FDP Solingen wählt neuen Vorsitzenden – Kurswechsel nach internen Debatten
Ingetraut AustermühleFDP Solingen wählt neuen Vorsitzenden – Kurswechsel nach internen Debatten
FDP-Kreisverband Solingen wählt neue Führung – Kurswechsel in der Lokalpartei
Der Solingen FDP-Kreisverband hat ein neues Führungsteam gewählt und damit eine Wende für die örtliche Parteiorganisation eingeleitet. Jens Kern löste Daniel Schirm als Vorsitzenden ab, nachdem dieser bei einer mit Spannung verfolgten Abstimmung auf dem jüngsten Parteitag unterlegen war.
Die personellen Veränderungen folgen internen Diskussionen über die Zukunft des Verbandes und seine Ergebnisse bei den letzten Kommunalwahlen.

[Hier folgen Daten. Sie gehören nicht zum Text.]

(** * Conf_Track: the merge engine of tools/update_conferences.py

    A shallow embedding of the canonicalizer, the key builder, the catalog
    index, the merge policy, the resolution engine and the ordering stage of
    [tools/update_conferences.py], with the properties of the catalog
    specification stated and proved (or refuted) over it.

    Conventions of the embedding.
    - A Python [str] is a [string]; an [ascii] is read as the code point of
      the same number, so the strings of the model are the Python strings
      over U+0000..U+00FF.  Every character class below ([isspace], [\w],
      [\d], [lower]) is the restriction of Python's Unicode class to that
      range.
    - A JSON value is a [value]; a record of the catalog is a Python [dict],
      here a [gmap string value].
    - The index is a [gmap string nat].
    - [re] is embedded as a small backtracking matcher with Python's
      priorities (leftmost alternative first, greedy or lazy repetition). *)

From Stdlib Require Import ZArith QArith Ascii String List Sorting.Permutation.
From stdpp Require Import gmap strings list fin_maps sorting pretty.

Local Open Scope string_scope.
Local Open Scope list_scope.

(** ** Characters *)

Module Chars.

Definition code (c : ascii) : N := N_of_ascii c.

Definition in_range (lo hi : N) (c : ascii) : bool :=
  ((lo <=? code c) && (code c <=? hi))%N.

Definition is_code (n : N) (c : ascii) : bool := (code c =? n)%N.

(** [str.isspace] and the class [\s]: TAB..CR, FS..US, SPACE, NEL, NBSP. *)
Definition isspace (c : ascii) : bool :=
  in_range 9 13 c || in_range 28 32 c || is_code 133 c || is_code 160 c.

(** The class [\d]: the decimal digits. *)
Definition isdigit (c : ascii) : bool := in_range 48 57 c.

(** [str.isalnum] on U+0000..U+00FF: digits, letters, the ordinal
    indicators, MICRO SIGN, the superscript digits and the vulgar fractions. *)
Definition isalnum (c : ascii) : bool :=
  in_range 48 57 c || in_range 65 90 c || in_range 97 122 c
  || is_code 170 c || is_code 178 c || is_code 179 c || is_code 181 c
  || is_code 185 c || is_code 186 c || in_range 188 190 c
  || in_range 192 214 c || in_range 216 246 c || in_range 248 255 c.

(** The class [\w]. *)
Definition isword (c : ascii) : bool := isalnum c || is_code 95 c.

(** [str.lower] on one character: A-Z and the Latin-1 capitals. *)
Definition lower (c : ascii) : ascii :=
  if in_range 65 90 c || (in_range 192 222 c && negb (is_code 215 c))
  then ascii_of_N (code c + 32)
  else c.

Definition eqb_nocase (a b : ascii) : bool := Ascii.eqb (lower a) (lower b).

End Chars.

(** ** Strings *)

Module Str.

Fixpoint lower (s : string) : string :=
  match s with
  | EmptyString => EmptyString
  | String c s' => String (Chars.lower c) (lower s')
  end.

Fixpoint lstrip (s : string) : string :=
  match s with
  | EmptyString => EmptyString
  | String c s' => if Chars.isspace c then lstrip s' else s
  end.

(** [rstrip]: a whitespace character is dropped when nothing but whitespace
    follows it. *)
Fixpoint rstrip (s : string) : string :=
  match s with
  | EmptyString => EmptyString
  | String c s' =>
      match rstrip s' with
      | EmptyString => if Chars.isspace c then EmptyString else String c EmptyString
      | t => String c t
      end
  end.

(** [s.strip()] *)
Definition strip (s : string) : string := rstrip (lstrip s).

Definition is_empty (s : string) : bool :=
  match s with EmptyString => true | _ => false end.

(** Truth value of a [str]: non-empty. *)
Definition truthy (s : string) : bool := negb (is_empty s).

Fixpoint take (n : nat) (s : string) : string :=
  match n, s with
  | S n', String c s' => String c (take n' s')
  | _, _ => EmptyString
  end.

Fixpoint join (sep : string) (l : list string) : string :=
  match l with
  | [] => EmptyString
  | [s] => s
  | s :: l' => s +:+ sep +:+ join sep l'
  end.

End Str.

(** ** Regular expressions: the fragment of [re] the program uses *)

Module Re.

Inductive regex : Type :=
| Eps
| Chr (p : ascii -> bool)           (* one character of a class *)
| Cat (r1 r2 : regex)
| Alt (r1 r2 : regex)               (* r1|r2, r1 tried first *)
| Star (r : regex)                  (* r*  greedy *)
| Lazy (r : regex)                  (* r*? *)
| Grp (name : ascii) (r : regex)    (* capturing group *)
| WordB                             (* \b *)
| Bos                               (* ^ *)
| Eos.                              (* $ without MULTILINE *)

(** A position in the subject: the characters before it (nearest first), the
    characters from it on, and the groups captured so far (latest first). *)
Record mstate : Type := MState {
  before : list ascii;
  rest : string;
  groups : list (ascii * string)
}.

Definition start (s : string) : mstate := MState [] s [].

Definition consumed (st st' : mstate) : nat :=
  String.length (rest st) - String.length (rest st').
(** * RMDB storage core: LRU replacer, buffer pool manager, record file
      handle and record scan, as a shallow embedding.

    Sources embedded here:
    - [src/replacer/lru_replacer.cpp]
    - [src/storage/buffer_pool_manager.cpp]
    - [src/record/rm_file_handle.cpp]
    - [src/record/rm_scan.cpp]

    Conventions.  C++ [int] values ([page_no], [fd], [slot_no],
    [pin_count_], header fields) are [Z]; no operation of the embedded code
    is used in a range where a 32-bit signed [int] would overflow (which is
    undefined behaviour in C++), except where stated.  A [frame_id_t] is only
    ever stored, compared and used as an index of [pages_], so it is a
    [nat].  [std::list] is [list] (front = head), [std::unordered_map] is
    [gmap].  A [Page*] into [pages_] is the index of the frame. *)

From stdpp Require Import base gmap list sorting.
From Stdlib Require Import ZArith Lia.

Local Open Scope Z_scope.

Abbreviation frame_id_t := nat (only parsing).

(** [PageId = {fd, page_no}] *)
Abbreviation PageId := (Z * Z)%type (only parsing).
Definition fd (p : PageId) : Z := fst p.
Definition page_no (p : PageId) : Z := snd p.

Definition PAGE_SIZE : Z := 4096.
Definition INVALID_PAGE_ID : Z := -1.
Definition RM_NO_PAGE : Z := -1.
Definition RM_FILE_HDR_PAGE : Z := 0.
Definition RM_FIRST_RECORD_PAGE : Z := 1.

(* ================================================================= *)
(** * The LRU replacer ([lru_replacer.cpp]) *)

(** [LRUlist_] is the [std::list<frame_id_t>] with the most recently
    unpinned frame at the front.  [LRUhash_] maps a frame to the iterator of
    its node in [LRUlist_]; an iterator is only ever used to erase that node,
    so the map is kept as its key set and [LRUlist_.erase(it->second)] removes
    the node that holds the frame (the first one from the front; the list
    never holds a frame twice, see [lru_wf]). *)
Record LRUReplacer := mkLRU {
  LRUlist_ : list frame_id_t;
  LRUhash_ : gset frame_id_t;
  max_size_ : nat
}.

Fixpoint list_erase (f : frame_id_t) (l : list frame_id_t) : list frame_id_t :=
  match l with
  | [] => []
  | x :: l' => if decide (x = f) then l' else x :: list_erase f l'
  end.

Module LRU.

(** [LRUReplacer::LRUReplacer(num_pages)] *)
Definition create (num_pages : nat) : LRUReplacer :=
  mkLRU [] ∅ num_pages.

(** [LRUReplacer::victim]: [None] is the [false] return (and [*frame_id]
    untouched), [Some f] is [true] with [*frame_id = f]. *)
Definition victim (r : LRUReplacer) : option frame_id_t * LRUReplacer :=
  match last (LRUlist_ r) with
  | None => (None, r)
  | Some f =>
      (Some f, mkLRU (removelast (LRUlist_ r)) (LRUhash_ r ∖ {[f]}) (max_size_ r))
  end.

(** [LRUReplacer::pin] *)
Definition pin (f : frame_id_t) (r : LRUReplacer) : LRUReplacer :=
  if decide (f ∈ LRUhash_ r)
  then mkLRU (list_erase f (LRUlist_ r)) (LRUhash_ r ∖ {[f]}) (max_size_ r)
  else r.

(** [LRUReplacer::unpin] *)
Definition unpin (f : frame_id_t) (r : LRUReplacer) : LRUReplacer :=
  if decide (f ∈ LRUhash_ r)
  then r
  else mkLRU (f :: LRUlist_ r) ({[f]} ∪ LRUhash_ r) (max_size_ r).

(** [LRUReplacer::Size] *)
Definition Size (r : LRUReplacer) : nat := length (LRUlist_ r).

End LRU.

(** The replacer's own invariant: at most one entry per frame, and the keys
    of [LRUhash_] are the elements of [LRUlist_]. *)
Definition lru_wf (r : LRUReplacer) : Prop :=
  NoDup (LRUlist_ r) ∧ ∀ f, f ∈ LRUhash_ r ↔ f ∈ LRUlist_ r.

(** Histories of replacer calls, to speak about "when" a frame was unpinned. *)
Inductive ReplacerOp :=
  | OpUnpin (f : frame_id_t)
  | OpPin (f : frame_id_t)
  | OpVictim.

Die Wahl fand im Rahmen eines lebhaft geführten Parteitags statt, bei dem die Mitglieder offen über die künftige Ausrichtung des Kreisverbandes debattierten. Jens Kern setzte sich im Rennen um den Vorsitz gegen den Amtsinhaber Daniel Schirm durch – ein Votum, das den Wunsch nach Erneuerung unterstrich. Kern kündigte umgehend eine umfassende organisatorische und strategische Neuaufstellung an, um die öffentliche Sichtbarkeit des Verbandes zu erhöhen und neue Mitglieder zu gewinnen.
Als stellvertretende Vorsitzende wurden Nina Brattig und Ingo Labonté gewählt, während Tizian Althaus das Amt des Schriftführers übernahm. Ricarda Müller-Nimbach bleibt Schatzmeisterin und sorgt damit für Kontinuität in der Finanzverwaltung. Cem Demir und Laura Wegner ergänzen als weitere Mitglieder den erweiterten Vorstand und bringen zusätzliche Erfahrung ins Team.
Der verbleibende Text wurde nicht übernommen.